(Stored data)

(** ** Invariant: shard [i] is at position [i] and takes part in group [i] *)
Definition shards_ok (l : list Shard) : Prop :=
  forall i s, l !! i = Some s -> sh_ID s = N.of_nat i /\ Group (cfg (sh_Raft s)) = N.of_nat i.

Record node_wf (n : Node) : Prop := {
  wf_shards : shards_ok (no_shards n);
  wf_some : (0 < length (no_shards n))%nat;
  wf_width : lenN (no_shards n) < u32_modulus;
}.

Lemma New_config c st sm r : New c st sm = Ok (inl r) -> Group (cfg r) = Group c.
Proof.
  unfold New. destruct (setDefaults c) as [c'|] eqn:Hc; [|done]. destruct (Load st) as [[l|] st']; [|done].
  destruct (match ld_HardState l with Some hs => _ | None => _ end) as [t v].
  destruct (match ld_SnapshotMeta l with Some _ => _ | None => _ end) as [[l0 sm']|]; [|done].
  intros Hb. apply bind_Ok in Hb as (l1 & _ & Hb). injection Hb as <-. cbn.
  unfold setDefaults in Hc. repeat case_match; by simplify_eq.
Qed.

Lemma shards_ok_snoc l s : shards_ok l -> sh_ID s = lenN l -> Group (cfg (sh_Raft s)) = lenN l -> shards_ok (l ++ [s]).
Proof.
  intros Hl Hi Hg i x Hx. apply lookup_app_Some in Hx as [Hx|[Hle Hx]]; [by apply Hl|].
  apply list_lookup_singleton_Some in Hx as [Hz <-]. unfold lenN in *. assert (i = length l) as -> by lia. done.
Qed.

Lemma New_loop_ok open c todo : forall shards shards',
  shards_ok shards -> lenN shards + N.of_nat todo < u32_modulus -> New_loop open c todo shards = Ok (inl shards') ->
  shards_ok shards' /\ lenN shards' = lenN shards + N.of_nat todo.
Proof.
  induction todo as [|todo IH]; intros shards shards' Hok Hw Hb; cbn [New_loop] in Hb.
  { injection Hb as <-. split; [done|lia]. }
  destruct (open _) as [st|]; [|done]. apply bind_Ok in Hb as ([r|err] & Hn & Hb); [|done].
  assert (Hi : u32 (lenN shards) = lenN shards) by (apply N.mod_small; lia). rewrite Hi in *.
  destruct (IH (shards ++ [mkShard (lenN shards) r]) shards') as [H1' H2']; [| |done|].
  - apply shards_ok_snoc; [done|done|]. cbn. by rewrite (New_config _ _ _ _ Hn).
  - rewrite lenN_app. unfold lenN in *. cbn [length]. lia.
  - split; [done|]. rewrite H2', lenN_app. unfold lenN. cbn [length]. lia.
Qed.
Lemma Node_New_ok open c n :
  (nc_NumShards c < 2 ^ 32)%Z -> Node_New open c = Ok (inl n) ->
  node_wf n /\ no_cfg n = c /\ no_peers n = sort_strings (nc_Peers c) /\ Z.of_nat (NumShards n) = nc_NumShards c.
Proof.
  intros Hw. unfold Node_New, NumShards. destruct (Z.leb_spec (nc_NumShards c) 0) as [|Hpos]; [done|].
  intros Hb. apply bind_Ok in Hb as ([shards|err] & Hl & Hb); [|done]. injection Hb as <-.
  apply New_loop_ok in Hl as [Hok Hlen]; [|by intros i s Hi|rewrite lenN_nil; change u32_modulus with (Z.to_N (2 ^ 32)); lia].
  rewrite lenN_nil, N.add_0_l in Hlen. unfold lenN in Hlen.
  split_and!; [|done|done|cbn; lia]. split; cbn; [done|lia|]. unfold lenN. change u32_modulus with (Z.to_N (2 ^ 32)). lia.
Qed.

(** Every key is owned by exactly one of the shards a node hosts: routing it never fails,
    and the shard it finds takes part in the Raft group with the number [ForKey] computes,
    which is the same on every node with that number of shards. *)
Theorem ShardFor_total open c n key :
  (nc_NumShards c < 2 ^ 32)%Z -> Node_New open c = Ok (inl n) ->
  exists s, ShardFor key n = Ok s /\ ForKey key (nc_NumShards c) = Ok (sh_ID s) /\ Group (cfg (sh_Raft s)) = sh_ID s /\
    Handler (sh_ID s) n = Some (sh_Raft s).
Proof.
  intros Hw Hn. destruct (Node_New_ok open c n Hw Hn) as ([Hok Hpos Hlen] & _ & _ & Hnum).
  unfold ShardFor. unfold NumShards in Hnum. rewrite Hnum. destruct (ForKey_total key (nc_NumShards c) Hw) as (i & Hf & Hi).
  rewrite Hf. cbn. destruct (lookup_lt_is_Some_2 (no_shards n) (N.to_nat i)) as [s Hs]; [lia|].
  exists s. rewrite Hs. destruct (Hok _ _ Hs) as [Hid Hg]. rewrite N2Nat.id in Hid, Hg. split_and!; [done|congruence|congruence|].
  unfold Handler. by rewrite Hid, Hs.
Qed.

(** Groups do not interfere: an RPC for a group the node does not host changes nothing and gets the
    zero answer; an RPC for a hosted group runs that group's handler once and leaves every
    other replica of the node exactly as it was. *)
Theorem dispatch_touches_one_group {Req Resp} (zero : Resp) (handle : Req -> Raft -> res (Raft * Resp)) group req n n' resp :
  dispatch zero handle group req n = Ok (n', resp) ->
  (Handler group n = None /\ n' = n /\ resp = zero) \/
  exists r r', Handler group n = Some r /\ handle req r = Ok (r', resp) /\ Handler group n' = Some r' /\
    NumShards n' = NumShards n /\ forall g, g <> group -> no_shards n' !! N.to_nat g = no_shards n !! N.to_nat g.
Proof.
  unfold dispatch. destruct (Handler group n) as [r|] eqn:Hh; [|intros [= <- <-]; by left].
  intros Hb. apply bind_Ok in Hb as ([r' resp'] & Hr & Hb). injection Hb as <- <-. right. exists r, r'.
  unfold Handler in Hh. apply fmap_Some in Hh as (s & Hs & ->).
  split_and!; [done|done| | |].
  - unfold Handler. cbn. by rewrite list_lookup_alter_eq, Hs.
  - unfold NumShards. cbn. apply length_alter.
  - intros g Hg. cbn. apply list_lookup_alter_ne. lia.
Qed.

§ **What is being asked**:
Working from the data above, extract solely the lines from the one containing "Lemma New_loop_ok open" through the one containing "- rewrite lenN_app.", exactly as they appear, both included.

§ **Worked solution**:
Lemma New_loop_ok open c todo : forall shards shards',
  shards_ok shards -> lenN shards + N.of_nat todo < u32_modulus -> New_loop open c todo shards = Ok (inl shards') ->
  shards_ok shards' /\ lenN shards' = lenN shards + N.of_nat todo.
Proof.
  induction todo as [|todo IH]; intros shards shards' Hok Hw Hb; cbn [New_loop] in Hb.
  { injection Hb as <-. split; [done|lia]. }
  destruct (open _) as [st|]; [|done]. apply bind_Ok in Hb as ([r|err] & Hn & Hb); [|done].
  assert (Hi : u32 (lenN shards) = lenN shards) by (apply N.mod_small; lia). rewrite Hi in *.
  destruct (IH (shards ++ [mkShard (lenN shards) r]) shards') as [H1' H2']; [| |done|].
  - apply shards_ok_snoc; [done|done|]. cbn. by rewrite (New_config _ _ _ _ Hn).
  - rewrite lenN_app. unfold lenN in *. cbn [length]. lia.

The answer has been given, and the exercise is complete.